My next gripe is more personal, but I get truly feral when a professor's teaching style implicitly assumes you have an e-writer. I've had professors who encourage people to have the lecture slides open on their laptop, or who will mark up an example problem they clearly copy-pasted from a textbook (giving mere nanoseconds for us pencil and paper-cels to copy it ourselves), or who use structured notes that give an advantage to the iPad kids who can download them.

Almost all of the best lecturers I've had did something in common — they WROTE everything I need to write. Not only does this slow down the lecture to a pace one can take notes at, it makes the professor present the information chronologically.

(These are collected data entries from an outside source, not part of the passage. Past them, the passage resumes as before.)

Lemma EnsureForTenant_implements tid :
  implements (EnsureSession tid) (SessionRepo.EnsureForTenant tid).
Proof.
  intros n s Hwf. unfold SessionRepo.EnsureForTenant.
  assert (Hget : ∀ k s', final (SessionRepo.GetByTenant tid) k s' = s')
    by (intros; symmetry; apply SessionRepo.session_GetByTenant_reads).
  (* the session is there *)
  assert (Hthere : ∀ x, sessions s !! tid = Some x → performs (EnsureSession tid) (book_of s) (book_of s)).
  { intros x Hx. destruct (wf_sessions _ Hwf tid x Hx) as (_ & [u Hu] & _). simpl.
    apply (account_step _ _ _ _ u); [reflexivity|done|done|].
    unfold account_of, with_session, session_of. rewrite Hx. done. }
  rewrite bind_answer, bind_final, Hget.
  destruct (answer (SessionRepo.GetByTenant tid) n s) as [x|e] eqn:Eg.
  { apply read_row_Ok, fmap_Some in Eg as (y & Hy & _). by eapply Hthere. }
  destruct (errors_Is e ErrNotFound); [|by left].
  unfold now, NewID, new_id, draw, bind at 1 2. cbn [answer final fst snd].
  unfold answer, final, try, bind. set (n' := next _ n s).
  set (x0 := {| s_ID := _ |}).
  destruct (exec_run (SessionRepo.insert_session x0) (S (S n')) s) as [(a & s' & Hi & ->)|(e' & -> & _)];
    [|by left].
  assert (Hdone : performs (EnsureSession tid) (book_of s) (book_of s')).
  { pose proof (SessionRepo.insert_session_only x0 s a s' Hi) as Ho.
    unfold SessionRepo.insert_session in Hi. destruct (sessions s !! s_TenantID x0) eqn:Es.
    { injection Hi as <- <-. by eapply Hthere. }
    repeat case_decide; try done. injection Hi as <- <-.
    match goal with Hex : is_Some (tenants s !! _) |- _ => destruct Hex as [u Hu] end.
    apply (account_step _ _ _ _ u Ho); [done..|].
    unfold account_of, with_session, session_of. simpl in *. by rewrite Es, lookup_insert_eq. }
  destruct (SessionRepo.GetByTenant tid (S (S (S n'))) s') as [[r n2] s2] eqn:Er.
  assert (Es2 : s2 = s') by (rewrite <- (Hget (S (S (S n'))) s'); unfold final; by rewrite Er).
  simpl. subst s2. destruct r; [done|]. by right.
Qed.

Lemma Append_implements m : implements (AppendMessage m) (Append m).
Proof.
  intros n s Hwf. unfold Append.
  pose proof (prepareMessage_same m n s) as Hs. pose proof (prepareMessage_yields m n s) as Hy.
  unfold answer, final, try, bind in *.
  destruct (prepareMessage m n s) as [[[m'|e] n1] s1]; simpl in *; subst; [|by left].
  specialize (Hy m' eq_refl).
  destruct (exec_run (insertMessage m') n1 s1) as [(a & s2 & Hi & ->)|(e & -> & _)]; [|by left].
  simpl. destruct (received m' s1 a s2 (proj1 Hy) Hwf Hi) as [Ht ->]. by exists m'.
Qed.

Lemma post_known b m tid : is_Some (post b m !! tid) ↔ is_Some (b !! tid).
Proof. unfold post. apply lookup_alter_is_Some. Qed.

Lemma insert_all_delivers c ms n s k :
  wf s → Forall insertable ms → answer (insert_all c ms) n s = Ok k →
  Forall (λ m, is_Some (book_of s !! m_TenantID m)) ms ∧
  book_of (final (insert_all c ms) n s) = foldl post (book_of s) ms.
Proof.
  revert c n s. induction ms as [|m ms IH]; intros c n s Hwf Hins; simpl; [done|].
  apply Forall_cons in Hins as [Hm Hins].
  intros (a & n1 & s1 & He & Hb & Hf)%try_Ok. rewrite Hf.
  apply exec_Ok in He as [He ->].
  apply try_Ok in Hb as (u & n2 & s2 & Hd & Hb & Hf'). rewrite Hf'.
  apply query_Ok in Hd as (_ & -> & ->).
  pose proof (proj2 (insertMessage_sound m s a s1 Hm He) Hwf) as Hwf1.
  destruct (received m s a s1 Hm Hwf He) as [Ht Eb].
  destruct (IH _ _ _ Hwf1 Hins Hb) as [Hall ->]. rewrite Eb in *. split; [|done].
  constructor; [done|]. eapply Forall_impl; [exact Hall|]. intros x. apply post_known.
Qed.

Lemma AppendBatch_implements ms : implements (AppendMessages ms) (AppendBatch ms).
Proof.
  intros n s Hwf. destruct (answer (AppendBatch ms) n s) as [k|e] eqn:E; simpl.
  - apply AppendBatch_run in E as (prepared & n' & Hp & Ha & ->).
    destruct (insert_all_delivers 0 prepared n' s k Hwf) as [Hall ->]; [|done|by exists prepared].
    clear -Hp. induction Hp as [|m m' l l' [? _] _ IH]; by constructor.
  - left. by rewrite (AppendBatch_Err ms n s e E).
Qed.
(* ===== verification/Refinement.v ===== *)
(** * The store refines the book of mailboxes

    [MailboxWrites] and [MailboxReads] lifted to every sequence of calls. *)

From S2P Require Import Prelude GoText GoUnicode GoEff Models Sql Store Address MessageRepo.
From S2P Require Import MessageQueries StoreOps StoreTheorems Mailbox.
From S2P Require Import MailboxWrites MailboxReads.
From S2P Require TenantRepo ApiKeyRepo SessionRepo ChatRepo.

Section refinement.
Context `{Unicode} `{Oracle}.

Lemma answer_as_failure {A} o (m : eff db (result A)) n s :
  implements o m → wf s →
  outcome o (answer (answer_as failure m) n s) (book_of s) (book_of (final (answer_as failure m) n s)).
Proof. intros Hm Hwf. unfold answer_as. rewrite bind_answer, bind_final. by apply Hm. Qed.

Lemma run_write_outcome o n s :
  wf s → outcome o (answer (run_write o) n s) (book_of s) (book_of (final (run_write o) n s)).
Proof.
  destruct o; unfold run_write; apply answer_as_failure.
  - apply Create_implements.
  - apply CreateKey_implements.
  - apply Revoke_implements.
  - apply MarkUsed_implements.
  - apply EnsureForTenant_implements.
  - apply UpdateStatus_implements.
  - apply Append_implements.
  - apply AppendBatch_implements.
  - apply UpdateMedia_implements.
  - apply Upsert_implements.
  - apply UpsertBatch_implements.
Qed.

Lemma run_calls_explained calls n s :
  wf s → explains (history calls n s) (book_of s) (book_of (final (run_calls calls) n s)).
Proof.
  revert n s. induction calls as [|c calls IH]; intros n s Hwf; [constructor|].
  simpl run_calls. rewrite bind_final.
  pose proof (proj2 (run_call_sound c n s) Hwf) as Hwf'.
  specialize (IH (next (run_call c) n s) (final (run_call c) n s) Hwf').
  destruct c as [o|tid o]; simpl history.
  - eapply explains_cons; [|exact IH]. unfold run_call, answer_as. rewrite bind_final.
    by apply run_write_outcome.
  - erewrite <- (same_tables_book s); [exact IH|]. unfold run_call, answer_as. rewrite bind_final.
    apply run_read_same.
Qed.

(** A step of the specification concerns one account. *)
Lemma performs_only tid o b b' other :
  written_for tid o → performs o b b' → other ≠ tid → b' !! other = b !! other.
Proof.
  assert (Hon : ∀ t P, on_account t P b b' → t ≠ other → b' !! other = b !! other)
    by (intros t P (a & a' & _ & _ & ->) Hne; by rewrite lookup_insert_ne).
  assert (Hdel : ∀ b m, m_TenantID m ≠ other → post b m !! other = b !! other)
    by (intros; unfold post; by rewrite lookup_alter_ne).
  assert (Hrem : ∀ b c t, t ≠ other → remember t b c !! other = b !! other)
    by (intros; unfold remember; case_decide; [done|]; by rewrite lookup_alter_ne).
  destruct o; simpl; intros Ht Hp Hne; subst; try done.
  - destruct Hp as [_ ->]. by rewrite lookup_insert_ne.
  - destruct Hp as [_ Hp]. by eapply Hon.
  - by eapply Hon.
  - by eapply Hon.
  - by eapply Hon.
  - destruct Hp as (m' & Hm & _ & ->). apply Hdel. rewrite (prepared_tenant _ _ Hm). congruence.
  - destruct Hp as (ms' & Hms & _ & ->). revert b Hon. induction Hms as [|m m' l l' Hm _ IH]; [done|].
    intros b _. simpl. rewrite IH; [|by intros; apply Ht; right|].
    + apply Hdel. rewrite (prepared_tenant _ _ Hm), (Ht m); [congruence|by left].
    + intros t P (a & a' & _ & _ & E) Hne'. by rewrite E, lookup_insert_ne.
  - by eapply Hon.
  - destruct Hp as [_ ->]. by apply Hrem.
  - destruct Hp as [_ ->]. clear Hon. revert b. induction l as [|c l IH]; intros b; [done|].
    simpl. by rewrite IH, Hrem.
Qed.

(** C2: the store implements the book of mailboxes.  Whatever sequence of calls
    runs, and whichever statements fail, the tables that result are those of a run
    of the specification in which every write that reported success took its
    step and every write that reported an error took none, save the four that
    may fail after their statement has run; and what a tenant then reads of its
    messages, its conversations and their names is what the specification
    computes from that tenant's own account. *)
Theorem store_refines_mailboxes calls n s :
  wf s →
  let s' := final (run_calls calls) n s in
  explains (history calls n s) (book_of s) (book_of s') ∧
  (answering → lid_map_ok (lids s') → ∀ tid a o r k,
     book_of s' !! tid = Some a → observe (lids s') a o = Some r → answer (run_read tid o) k s' = r).
Proof.
  intros Hwf s'. split; [by apply run_calls_explained|].
  intros Ha Hm tid a o r k Hb Ho. eapply observe_exact; [|done..].
  by apply (run_calls_sound calls n s).
Qed.
End refinement.

#[local] Existing Instance demo_unicode.
#[local] Existing Instance demo_oracle.

(** A message delivered twice, under the LID, and a chat that gets a name. *)
Definition nuevo : Message := demo_message "acme" "15285906083900@lid" "W9" "nuevo" 50.

Definition deliveries : list call :=
  [Write (AppendMessage nuevo); Write (AppendMessages [nuevo; nuevo]);
   Write (UpsertChat "acme" {| n_ChatJID := "573004725680@s.whatsapp.net"; n_Name := " Ana " |})].

Definition delivered : db := final (run_calls deliveries) 40 demo_db.

Lemma delivered_lids : lid_map_ok (lids delivered).
Proof.
  assert (E : lids delivered = lids demo_db) by (vm_compute; reflexivity).
  rewrite E. exact demo_lids_ok.
Qed.

Definition shown (r : read_answer) : list (string * string * string * nat) :=
  match r with
  | AChats (Ok cs) => (λ c, (c_ChatJID c, c_Name c, c_LastMessageBody c, c_MessageCount c)) <$> cs
  | _ => []
  end.

Lemma store_refines_mailboxes_witness :
  shown (answer (run_read "acme" (ListConversations 1)) 60 delivered) =
    [("573004725680@s.whatsapp.net", "Ana", "nuevo", 3)] ∧
  ∃ a, book_of delivered !! "acme" = Some a ∧ size (a_Log a) = 4.
Proof.
  destruct (store_refines_mailboxes deliveries 40 demo_db demo_wf) as [_ Hread].
  assert (Ea : is_Some (book_of delivered !! "acme")) by by_decide. destruct Ea as [a Ea].
  assert (Es : option_map (λ a, (shown <$> observe (lids delivered) a (ListConversations 1),
                 size (a_Log a))) (book_of delivered !! "acme") =
               Some (Some [("573004725680@s.whatsapp.net", "Ana", "nuevo", 3)], 4))
    by (vm_compute; reflexivity).
  rewrite Ea in Es. injection Es as Es El. split; [|exists a; split; [exact Ea|exact El]].
  pose proof (Hread demo_answering delivered_lids "acme" a (ListConversations 1) _ 60 Ea eq_refl) as Er.
  change (final (run_calls deliveries) 40 demo_db) with delivered in Er. rewrite Er. exact Es.
Defined.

Chalkboard, whiteboard, or iPad, I don't care as long as you write the things we need to write. The professor is more thoughtful, concise, and often they structure the information how we should structure it in our own notes. It's also okay if your own notes lag a minute or two behind the professor's, unlike a PowerPoint where the uncaring, callous advance of the slides forces you to stay as close to the present as possible.

This is not to say it's a perfect style. These types of lectures can still be tiresome, fast, and/or unhelpful. Inversely, slideshows can be well-paced, minimal, and easy to take notes from. The PowerPoint/written note division does not delineate good and bad lectures, but it's pretty damn correlated in my experience. The delineator of good and bad teaching is a clear hierarchy of information and good pacing.

One of the best lecturers I ever had was a chalkboard enthusiast, but really what made them great was their ability to organize and contextualize new concepts. One of their catchphrases was "under the hood," which they used to describe a concept you don't necessarily have to fully understand, but you ought to know that it exists. They always recapped and condensed the previous lecture, they delineated proofs from results, their headers were useful and meaningful, and their writing was organized. This person was also a Ph.D. student, meaning they were objectively one of the least experienced teachers I've ever taken a class from, and it really solidified in my mind that there's no excuse for my other professors to not have adopted these same practices.

I am not anti-PowerPoint, just like I'm not anti-e-reader. I also don't speak for everybody, and perhaps I'm more like my strawman than I'd like to admit. I do think these technologies can be incorporated into the classroom in very effective ways. I just think that there is sometimes a tremendous over-reliance on technology, and as a result a lack of thought and effort put into lectures. Your lesson plan should not be hamstrung by a broken HDMI adaptor. Pick up a damn piece of chalk and write down what you want me to learn, because sometimes it feels like there's a serious deficiency of teaching in my education.